Akut süpüratif kolanjit
Mekanik ikterin önemli nedenlerinde birisi primer veya metastatik
tümörlerdir. Bu tümörler rezetabl veya irrezektabl olabilirler. Mekanik ikter
varlığında kolanjit gelişmesi bazen hayatı tehdit eden şiddetli süpüratif
kolanjit tablosuna yol açabilir. Böyle bir durumda püy basınç altında olduğu
için acilen drenaj gereklidir. Hastalarda sepsise bağlı olarak trombositopeni
gelişmesi ve protrombin zamanının ileri derecede uzaması yapılacak her türlü girişimi riskli hale sokar. Endoskopik olarak nazobilier dren takılması en
uygun yaklaşımdır. Nazobilier dren takılamayan hastalarda sfikterotomi ve
bilier stent uygulaması yapılabilir. Hastaya önceden yapılan ameliyatlar (Billroth II rezeksiyon) endoskopik girişimleri güçleştirebilir. Endoskopik olarak
safra drenajının yapılamadığı hastalarda intrahepatik safra yolları genişlemiş
ise perkütan transhepatik safra drenajı yapılabilir. İntrahepatik safra yolları
genişlemeyen hastalarda bu işlem septik tabloda olan hasta için riskli olabilir.
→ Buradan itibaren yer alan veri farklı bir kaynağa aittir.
(* ===== verification/Malloc.v ===== *)
(** * The user-space allocator (src/xv6-riscv/user/umalloc.c)

    The allocator of Kernighan and Ritchie: a circular list of free blocks in the
    order of their addresses, searched from where the last search ended.  Memory
    is seen through the two fields of a header: [m_ptr] and [m_size] map the
    addresses at which they have been written to their values, and reading a field
    that was never written is a fault.  A client may overwrite everything in its
    own blocks. *)
From stdpp Require Import gmap sorting.
From S2P Require Import Prelude.

(** [sizeof(Header)]. *)
Definition HEADER : Z := 16.
(** [(char * )-1] *)
Definition SBRK_ERROR : Z := 2 ^ 64 - 1.

(** [sbrk]: the start of the new memory, or [SBRK_ERROR].  The break grows by at
    least what was asked for and stays below 64 GiB. *)
Class SbrkKernel (K : Type) := { sys_sbrk : Z → K → Z * K; brk_of : K → Z }.
Class SbrkLaws (K : Type) `{SbrkKernel K} := {
  sbrk_grows n k : 0 ≤ n → let '(p, k') := sys_sbrk n k in
    p = SBRK_ERROR ∧ brk_of k ≤ brk_of k' ∨ brk_of k ≤ p ∧ p + n ≤ brk_of k';
  brk_bound k : brk_of k < 2 ^ 36;
}.

Section Allocator.
Context {K : Type} `{SbrkKernel K}.

Record umalloc_t := Umalloc { m_ptr : gmap Z Z; m_size : gmap Z Z; freep : Z; ukern : K }.

(** The address of the static header. *)
Context (base : Z).

Definition get_ptr (p : Z) : M umalloc_t Z := λ s, (λ v, (v, s)) <$> m_ptr s !! p.
Definition get_size (p : Z) : M umalloc_t Z := λ s, (λ v, (v, s)) <$> m_size s !! p.
Definition set_ptr (p v : Z) : M umalloc_t unit := modify (λ s, Umalloc (<[p := v]> (m_ptr s)) (m_size s) (freep s) (ukern s)).
Definition set_size (p v : Z) : M umalloc_t unit := modify (λ s, Umalloc (m_ptr s) (<[p := v]> (m_size s)) (freep s) (ukern s)).
Definition set_freep (p : Z) : M umalloc_t unit := modify (λ s, Umalloc (m_ptr s) (m_size s) p (ukern s)).
Definition sbrk (n : Z) : M umalloc_t Z :=
  λ s, let '(p, k) := sys_sbrk n (ukern s) in Some (p, Umalloc (m_ptr s) (m_size s) (freep s) k).

(** The block goes between [p] and its successor [n]. *)
Definition fits_between (bp p n : Z) : bool :=
  (p <? bp) && (bp <? n) || (n <=? p) && ((p <? bp) || (bp <? n)).

Fixpoint free_loop (fuel : nat) (bp p : Z) : M umalloc_t Z :=
  match fuel with
  | O => fault
  | S fuel =>
      let* n := get_ptr p in
      if fits_between bp p n then ret p else free_loop fuel bp n
  end.

(** There are no more free blocks than sizes written. *)
Definition free (ap : Z) : M umalloc_t unit :=
  let bp := ap - HEADER in
  let* fuel := gets (λ s, S (size (m_size s))) in
  let* f := gets freep in
  let* p := free_loop fuel bp f in
  let* bs := get_size bp in
  let* n := get_ptr p in
  (if bp + HEADER * bs =? n then
     let* ns := get_size n in
     set_size bp (u32 (bs + ns)) ;;*
     let* nn := get_ptr n in
     set_ptr bp nn
   else set_ptr bp n) ;;*
  let* ps := get_size p in
  (if p + HEADER * ps =? bp then
     let* bs := get_size bp in
     set_size p (u32 (ps + bs)) ;;*
     let* bn := get_ptr bp in
     set_ptr p bn
   else set_ptr p bp) ;;*
  set_freep p.

(** The argument of [sbrk] is an [int]. *)
Definition morecore (nu : Z) : M umalloc_t Z :=
  let nu := if nu <? 4096 then 4096 else nu in
  let* p := sbrk (s32 (nu * HEADER)) in
  if p =? SBRK_ERROR then ret 0
  else
    set_size p nu ;;*
    free (p + HEADER) ;;*
    gets freep.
Bu durumda zaman geçirmeden safra yolları cerrahi olarak drene edilmelidir.
Hastaya ve tümörün durumuna göre değişen drenaj için en uygun yer
koledoğa T dreni yerleştirilmesidir. Drenajdan hemen sonra hastanın genel
durumu ve septik tablosu hızla düzelir. Ek olarak hastalarda geniş spektrumlu antibiyotik tedavisi yapılmalıdır.
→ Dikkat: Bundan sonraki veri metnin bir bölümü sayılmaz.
(* ===== verification/Ulib.v ===== *)
(** * Memory and string loops of the C library (src/xv6-riscv/user/ulib.c)

    Memory is one list of bytes, a pointer an offset into it; an access outside
    it is [None]. *)
From S2P Require Import Prelude.

Definition load (m : list Z) (a : Z) : option Z := if 0 <=? a then m !! Z.to_nat a else None.
Definition store (m : list Z) (a v : Z) : option (list Z) :=
  if (0 <=? a) && (a <? len m) then Some (<[Z.to_nat a := u8 v]> m) else None.

(** ** The functions *)

(** [while(n-- > 0) *dst++ = *src++;] *)
Fixpoint move_up (n : nat) (dst src : Z) (m : list Z) : option (list Z) :=
  match n with
  | O => Some m
  | S n => v ← load m src; m ← store m dst v; move_up n (dst + 1) (src + 1) m
  end.
(** [while(n-- > 0) *--dst = *--src;] *)
Fixpoint move_down (n : nat) (dst src : Z) (m : list Z) : option (list Z) :=
  match n with
  | O => Some m
  | S n => v ← load m (src - 1); m ← store m (dst - 1) v; move_down n (dst - 1) (src - 1) m
  end.
Definition memmove (vdst vsrc n : Z) (m : list Z) : option (list Z) :=
  if vdst <? vsrc then move_up (Z.to_nat n) vdst vsrc m
  else move_down (Z.to_nat n) (vdst + n) (vsrc + n) m.

Fixpoint memset_loop (n : nat) (dst c : Z) (m : list Z) : option (list Z) :=
  match n with
  | O => Some m
  | S n => m ← store m dst c; memset_loop n (dst + 1) c m
  end.
Definition memset (dst c n : Z) (m : list Z) : option (list Z) := memset_loop (Z.to_nat n) dst c m.

(** The pointer found, [Some None] for the null pointer; the loop runs off the
    memory when no NUL follows. *)
Fixpoint strchr_loop (fuel : nat) (m : list Z) (s c : Z) : option (option Z) :=
  match fuel with
  | O => None
  | S fuel =>
      x ← load m s;
      if x =? 0 then Some None
      else if x =? c then Some (Some s)
      else strchr_loop fuel m (s + 1) c
  end.
Definition strchr (m : list Z) (s c : Z) : option (option Z) := strchr_loop (S (length m)) m s c.

Fixpoint memcmp_loop (n : nat) (m : list Z) (p1 p2 : Z) : option Z :=
  match n with
  | O => Some 0
  | S n =>
      x ← load m p1;
      y ← load m p2;
      if negb (x =? y) then Some (x - y) else memcmp_loop n m (p1 + 1) (p2 + 1)
  end.
Definition memcmp (s1 s2 n : Z) (m : list Z) : option Z := memcmp_loop (Z.to_nat n) m s1 s2.

(** The copy ends with the NUL, or runs off the memory. *)
Fixpoint strcpy_loop (fuel : nat) (s t : Z) (m : list Z) : option (list Z) :=
  match fuel with
  | O => None
  | S fuel =>
      v ← load m t;
      m ← store m s v;
      if u8 v =? 0 then Some m else strcpy_loop fuel (s + 1) (t + 1) m
  end.
Definition strcpy (s t : Z) (m : list Z) : option (list Z) := strcpy_loop (S (length m)) s t m.

(** The string at an address. *)
Fixpoint until_nul (l : list Z) : list Z :=
  match l with
  | c :: l => if c =? 0 then [] else c :: until_nul l
  | [] => []
  end.
Definition string_at (m : list Z) (p : Z) : list Z := until_nul (drop (Z.to_nat p) m).

(** ** What they do *)

Lemma string_at_app w l r : 0 ∉ l → string_at (w ++ l ++ 0 :: r) (len w) = l.
Proof.
  intros Hl. unfold string_at. rewrite to_nat_len, drop_app_length. induction l as [|c l IH]; [done|]. apply not_elem_of_cons in Hl as [Hc Hl].
  cbn [app until_nul]. rewrite (proj2 (Z.eqb_neq c 0)) by done. f_equal. by apply IH.
Qed.

Lemma load_at w x r : load (w ++ x :: r) (len w) = Some x.
Proof.
  unfold load. pose proof (len_nonneg w). rewrite (proj2 (Z.leb_le _ _)), to_nat_len by lia. by rewrite lookup_app_r, Nat.sub_diag by lia.
Qed.

Lemma load_byte m a : 0 ≤ a < len m → load m a = Some (byte_at m a).
Proof.
  intros Ha. unfold load, byte_at, len in *. rewrite (proj2 (Z.leb_le _ _)) by lia. destruct (lookup_lt_is_Some_2 m (Z.to_nat a)) as [x Hx]; [lia|].
  rewrite Hx. symmetry. f_equal. apply nth_lookup_Some with (d := 0) in Hx. done.
Qed.

Lemma store_at w x r v : is_byte v → store (w ++ x :: r) (len w) v = Some (w ++ v :: r).
Proof.
  intros Hv. unfold store. pose proof (len_nonneg w). pose proof (len_nonneg r).
  rewrite (proj2 (Z.leb_le _ _)), (proj2 (Z.ltb_lt _ _)) by (rewrite ?len_app, ?len_cons; lia). cbn [andb]. rewrite to_nat_len, u8_id by done.
  by rewrite insert_app_r_alt, Nat.sub_diag by lia.
Qed.

Lemma load_nat m (a : nat) x : m !! a = Some x → load m (Z.of_nat a) = Some x.
Proof. intros E. unfold load. by rewrite (proj2 (Z.leb_le _ _)), Nat2Z.id by lia. Qed.

Lemma store_nat m (a : nat) v : (a < length m)%nat → is_byte v → store m (Z.of_nat a) v = Some (<[a := v]> m).
Proof.
  intros Ha Hv. unfold store, len. rewrite (proj2 (Z.leb_le _ _)), (proj2 (Z.ltb_lt _ _)) by lia. cbn [andb]. by rewrite Nat2Z.id, u8_id.
Qed.

Lemma bytes_lookup m (a : nat) x : is_bytes m → m !! a = Some x → is_byte x.
Proof. intros Hm E. by eapply (Forall_lookup_1 _ _ _ _ Hm). Qed.

(** What a copy leaves at every place. *)
Definition copied (m : list Z) (d s n : nat) (m' : list Z) : Prop :=
  length m' = length m ∧ is_bytes m' ∧ ∀ i, m' !! i = if decide (d ≤ i < d + n)%nat then m !! (s + (i - d))%nat else m !! i.

Lemma move_up_spec n d s m : (d < s)%nat → (s + n ≤ length m)%nat → is_bytes m →
  ∃ m', move_up n (Z.of_nat d) (Z.of_nat s) m = Some m' ∧ copied m d s n m'.
Proof.
  revert d s m. induction n as [|n IH]; intros d s m Hds Hl Hm; cbn [move_up].
  - exists m. split; [done|]. split; [done|]. split; [done|]. intros i. by rewrite decide_False by lia.
  - destruct (lookup_lt_is_Some_2 m s) as [v Hv]; [lia|]. pose proof (bytes_lookup _ _ _ Hm Hv) as Hb.
    rewrite (load_nat _ _ _ Hv). cbn [mbind option_bind]. rewrite store_nat by (done || lia). cbn [mbind option_bind].
    replace (Z.of_nat d + 1) with (Z.of_nat (S d)) by lia. replace (Z.of_nat s + 1) with (Z.of_nat (S s)) by lia.
    destruct (IH (S d) (S s) (<[d := v]> m)) as (m' & E & L & B & H); [lia|rewrite length_insert; lia|by apply Forall_insert|].
    exists m'. split; [done|]. rewrite length_insert in L. split; [done|]. split; [done|]. intros i. rewrite H.
    destruct (decide (i = d)) as [->|Hne].
    + rewrite decide_False, decide_True by lia. rewrite list_lookup_insert_eq by lia. by rewrite Nat.sub_diag, Nat.add_0_r.
    + destruct (decide (S d ≤ i < S d + n)%nat).
      * rewrite decide_True by lia. rewrite list_lookup_insert_ne by lia. f_equal. lia.
      * rewrite decide_False by lia. by rewrite list_lookup_insert_ne by lia.
Qed.

Lemma move_down_spec n d s m : (s ≤ d)%nat → (d + n ≤ length m)%nat → is_bytes m →
  ∃ m', move_down n (Z.of_nat (d + n)) (Z.of_nat (s + n)) m = Some m' ∧ copied m d s n m'.
Proof.
  revert m. induction n as [|n IH]; intros m Hds Hl Hm; cbn [move_down].
  - exists m. split; [done|]. split; [done|]. split; [done|]. intros i. by rewrite decide_False by lia.
  - destruct (lookup_lt_is_Some_2 m (s + n)) as [v Hv]; [lia|]. pose proof (bytes_lookup _ _ _ Hm Hv) as Hb.
    replace (Z.of_nat (s + S n) - 1) with (Z.of_nat (s + n)) by lia. replace (Z.of_nat (d + S n) - 1) with (Z.of_nat (d + n)) by lia.
    rewrite (load_nat _ _ _ Hv). cbn [mbind option_bind]. rewrite store_nat by (done || lia). cbn [mbind option_bind].
    destruct (IH (<[(d + n)%nat := v]> m)) as (m' & E & L & B & H); [lia|rewrite length_insert; lia|by apply Forall_insert|].
    exists m'. split; [done|]. rewrite length_insert in L. split; [done|]. split; [done|]. intros i. rewrite H.
    destruct (decide (i = d + n)%nat) as [->|Hne].
    + rewrite decide_False, decide_True by lia. rewrite list_lookup_insert_eq by lia. rewrite <- Hv. f_equal. lia.
    + destruct (decide (d ≤ i < d + n)%nat).
      * rewrite decide_True by lia. by rewrite list_lookup_insert_ne by lia.
      * rewrite decide_False by lia. by rewrite list_lookup_insert_ne by lia.
Qed.

(** [memmove] copies as if through a buffer of its own, also when the two regions
    overlap, and touches nothing else. *)
Lemma memmove_exact d s n m :
  0 ≤ d → 0 ≤ s → 0 ≤ n → d + n ≤ len m → s + n ≤ len m → is_bytes m →
  ∃ m', memmove d s n m = Some m' ∧ copied m (Z.to_nat d) (Z.to_nat s) (Z.to_nat n) m'.
Proof.
  intros Hd Hs Hn Ld Ls Hm. unfold memmove, len in *. destruct (Z.ltb_spec d s).
  - pose proof (move_up_spec (Z.to_nat n) (Z.to_nat d) (Z.to_nat s) m) as Hu. rewrite !Z2Nat.id in Hu by done. apply Hu; [lia|lia|done].
  - replace (d + n) with (Z.of_nat (Z.to_nat d + Z.to_nat n)) by lia. replace (s + n) with (Z.of_nat (Z.to_nat s + Z.to_nat n)) by lia.
    apply move_down_spec; [lia|lia|done].
Qed.

(** To the front of the buffer. *)
Lemma memmove_front m w x r :
  is_bytes m → m = w ++ x ++ r → ∃ r', memmove 0 (len w) (len x) m = Some (x ++ r') ∧ length (x ++ r') = length m ∧ is_bytes (x ++ r').
Proof.
  intros Hm E. pose proof (len_nonneg w). pose proof (len_nonneg x). pose proof (len_nonneg r).
  destruct (memmove_exact 0 (len w) (len x) m) as (m' & -> & L & B & H'); try done; try (rewrite E, !len_app; lia).
  rewrite !to_nat_len in H'. change (Z.to_nat 0) with 0%nat in H'. exists (drop (length x) m').
  assert (Ex : m' = x ++ drop (length x) m').
  { rewrite <- (take_drop (length x) m') at 1. f_equal. apply list_eq. intros i. destruct (decide (i < length x)%nat) as [Hi|Hi].
    - rewrite lookup_take_lt, H', decide_True by lia. rewrite E, lookup_app_r, lookup_app_l by lia. f_equal. lia.
    - rewrite lookup_take_ge by lia. symmetry. apply lookup_ge_None_2. lia. }
  rewrite <- Ex. done.
Qed.

Lemma strchr_loop_spec fuel m w a x r c :
  m = w ++ a ++ x :: r → 0 ∉ a → c ∉ a → (length a < fuel)%nat →
  strchr_loop fuel m (len w) c = if x =? 0 then Some None else if x =? c then Some (Some (len w + len a)) else strchr_loop (fuel - S (length a)) m (len w + len a + 1) c.
Proof.
  revert fuel w. induction a as [|y a IH]; intros fuel w E H0 Hc Hf; (destruct fuel as [|fuel]; [cbn in Hf; lia|]); cbn [strchr_loop].
  - rewrite E. cbn [app]. rewrite load_at. cbn [mbind option_bind length]. rewrite len_nil, Z.add_0_r, Nat.sub_succ, Nat.sub_0_r. done.
  - apply not_elem_of_cons in H0 as [Hy0 H0]. apply not_elem_of_cons in Hc as [Hyc Hc].
    replace (load m (len w)) with (Some y) by (rewrite E; cbn [app]; by rewrite load_at). cbn [mbind option_bind].
    rewrite (proj2 (Z.eqb_neq y 0)), (proj2 (Z.eqb_neq y c)) by done. replace (len w + 1) with (len (w ++ [y])) by (rewrite len_app, len_cons, len_nil; lia).
    rewrite IH; [|rewrite E, <- app_assoc; done|done|done|cbn in Hf; lia]. rewrite !len_app, !len_cons, len_nil. cbn [length].
    replace (len w + (1 + 0) + len a) with (len w + (1 + len a)) by lia. done.
Qed.

Lemma strchr_found m w a c r : m = w ++ a ++ c :: r → 0 ∉ a → c ∉ a → c ≠ 0 → strchr m (len w) c = Some (Some (len w + len a)).
Proof.
  intros E H0 Hc Hne. unfold strchr. rewrite (strchr_loop_spec _ m w a c r) by (done || (rewrite E, !length_app; cbn [length]; lia)).
  by rewrite (proj2 (Z.eqb_neq c 0)), Z.eqb_refl by done.
Qed.

Lemma strchr_absent m w a c r : m = w ++ a ++ 0 :: r → 0 ∉ a → c ∉ a → strchr m (len w) c = Some None.
Proof.
  intros E H0 Hc. unfold strchr. by rewrite (strchr_loop_spec _ m w a 0 r) by (done || (rewrite E, !length_app; cbn [length]; lia)).
Qed.

(** [memset] fills its region and nothing else. *)
Lemma memset_exact d c n m : 0 ≤ d → 0 ≤ n → d + n ≤ len m →
  ∃ m', memset d c n m = Some m' ∧ length m' = length m ∧
    ∀ i, m' !! i = if decide (Z.to_nat d ≤ i < Z.to_nat (d + n))%nat then Some (u8 c) else m !! i.
Proof.
  intros Hd Hn Hl. unfold memset. replace (Z.to_nat (d + n)) with (Z.to_nat d + Z.to_nat n)%nat by lia.
  assert (Hl' : (Z.to_nat d + Z.to_nat n ≤ length m)%nat) by (unfold len in Hl; lia). clear Hl Hn. revert d m Hd Hl'.
  induction (Z.to_nat n) as [|k IH]; intros d m Hd Hl'; cbn [memset_loop].
  - exists m. split; [done|]. split; [done|]. intros i. by rewrite decide_False by lia.
  - unfold store. rewrite (proj2 (Z.leb_le _ _)), (proj2 (Z.ltb_lt _ _)) by (unfold len; lia). cbn [andb mbind option_bind].
    destruct (IH (d + 1) (<[Z.to_nat d := u8 c]> m)) as (m' & E & L & H); [lia|rewrite length_insert; lia|]. exists m'. split; [done|].
    rewrite length_insert in L. split; [done|]. intros i. rewrite H. replace (Z.to_nat (d + 1)) with (S (Z.to_nat d)) by lia.
    destruct (decide (i = Z.to_nat d)) as [->|Hne].
    + rewrite decide_False, decide_True by lia. by rewrite list_lookup_insert_eq by lia.
    + destruct (decide (S (Z.to_nat d) ≤ i < S (Z.to_nat d) + k)%nat); [by rewrite decide_True by lia|].
      rewrite decide_False by lia. by rewrite list_lookup_insert_ne by lia.
Qed.

(** [memcmp] returns 0 exactly for equal regions. *)
Lemma memcmp_equal m w1 x r1 w2 y r2 : m = w1 ++ x ++ r1 → m = w2 ++ y ++ r2 → length x = length y →
  ∃ v, memcmp (len w1) (len w2) (len x) m = Some v ∧ (v = 0 ↔ x = y).
Proof.
  unfold memcmp. rewrite to_nat_len. revert w1 w2 y. induction x as [|a x IH]; intros w1 w2 [|b y] E1 E2 Hl; try done; cbn [length memcmp_loop].
  - by exists 0.
  - replace (load m (len w1)) with (Some a) by (rewrite E1; cbn [app]; by rewrite load_at).
    replace (load m (len w2)) with (Some b) by (rewrite E2; cbn [app]; by rewrite load_at). cbn [mbind option_bind].
    destruct (Z.eqb_spec a b) as [->|Hne]; cbn [negb]; [|exists (a - b); split; [done|]; split; [lia|by intros [= ? _]]].
    destruct (IH (w1 ++ [b]) (w2 ++ [b]) y) as (v & E & Hv); [by rewrite <- app_assoc|by rewrite <- app_assoc|by injection Hl|].
    rewrite !len_app, len_cons, len_nil in E. exists v. split; [exact E|]. rewrite Hv. split; [by intros ->|by intros [= ->]].
Qed.

(** [strcpy] copies the string and its NUL to a region that lies before it. *)
Lemma strcpy_exact w g t str r : is_bytes str → 0 ∉ str → (length str < length g)%nat →
  let m := w ++ g ++ t ++ str ++ 0 :: r in
  strcpy (len w) (len (w ++ g ++ t)) m = Some (w ++ (str ++ [0]) ++ drop (S (length str)) g ++ t ++ str ++ 0 :: r).
Proof.
  intros Hb H0 Hl m. unfold strcpy.
  assert (Hgo : ∀ fuel w g t str r, is_bytes str → 0 ∉ str → (length str < length g)%nat → (length str < fuel)%nat →
    strcpy_loop fuel (len w) (len (w ++ g ++ t)) (w ++ g ++ t ++ str ++ 0 :: r) = Some (w ++ (str ++ [0]) ++ drop (S (length str)) g ++ t ++ str ++ 0 :: r)).
  { clear. induction fuel as [|fuel IH]; intros w g t str r Hb H0 Hl Hf; [lia|]. cbn [strcpy_loop]. destruct g as [|y g]; [cbn in Hl; lia|]. destruct str as [|v str].
    - replace (w ++ (y :: g) ++ t ++ [] ++ 0 :: r) with ((w ++ (y :: g) ++ t) ++ 0 :: r) by (by rewrite <- !app_assoc). rewrite load_at. cbn [mbind option_bind].
      replace ((w ++ (y :: g) ++ t) ++ 0 :: r) with (w ++ y :: g ++ t ++ 0 :: r) by (by rewrite <- !app_assoc). rewrite store_at by (unfold is_byte; lia). done.
    - replace (w ++ (y :: g) ++ t ++ (v :: str) ++ 0 :: r) with ((w ++ (y :: g) ++ t) ++ v :: str ++ 0 :: r) by (by rewrite <- !app_assoc). rewrite load_at. cbn [mbind option_bind].
      apply Forall_cons in Hb as [Hv Hb]. apply not_elem_of_cons in H0 as [Hz H0].
      replace ((w ++ (y :: g) ++ t) ++ v :: str ++ 0 :: r) with (w ++ y :: g ++ t ++ v :: str ++ 0 :: r) by (by rewrite <- !app_assoc). rewrite store_at by done. cbn [mbind option_bind].
      rewrite u8_id by done. rewrite (proj2 (Z.eqb_neq v 0)) by congruence. specialize (IH (w ++ [v]) g (t ++ [v]) str r Hb H0 ltac:(cbn in Hl; lia) ltac:(cbn in Hf; lia)).
      rewrite <- !app_assoc in IH. cbn [app] in IH. rewrite !len_app, !len_cons, !len_app, !len_nil in *. rewrite !len_cons, len_nil in IH.
      replace (len w + (1 + 0)) with (len w + 1) in IH by lia. replace (len w + (1 + (len g + (len t + (1 + 0))))) with (len w + (1 + len g + len t) + 1) in IH by lia.
      rewrite IH. by rewrite <- !app_assoc. }
  apply Hgo; [done|done|done|]. unfold m. rewrite !length_app. cbn [length]. lia.
Qed.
Yaygın peritoneal karsinomatozis
Pek çok kanser hastasının son döneminde hastalar yaygın peritoneal karsinomatozis tablosu içinde görülebilir. Böyle bir hastalık tablosunun tedavisi
hem hekim hem de hasta için oldukça zor bir durumdur. Hastalar barsak tıkanması ve kontrol edilemeyen assit tablosu ile acil cerrahi yardıma gereksinim
duyabilirler. Böyle bir durumda tedavi yaklaşımı hastanın genel durumuna ve
tümörün evresine göre bireyselleştirilmelidir. Seçilmiş hasta grubunda agresif
yaklaşım ile radikal tümör cerrahisi yapılması düşünülebilir. Hastaların
çoğunda cerrahi olarak yapılacak girişimler sınırlıdır ve non-operatif yaklaşım
daha uygun olur. Somatostatin ve analogları barsak tıkanması durumunda
palyatif tedavide yardımcı olabilir. Palyatif by-pass cerrahisi ve tıkanmanın
proksimaline yapılacak olan ostomi hastalarda yaşam kalitesini yükseltebilir.
69
• İsmail Hamzaoğlu
Sürekli kusması olan hastalarda perkütan endoskopik gastrostomi (PEG) yapılması düşünülebilir.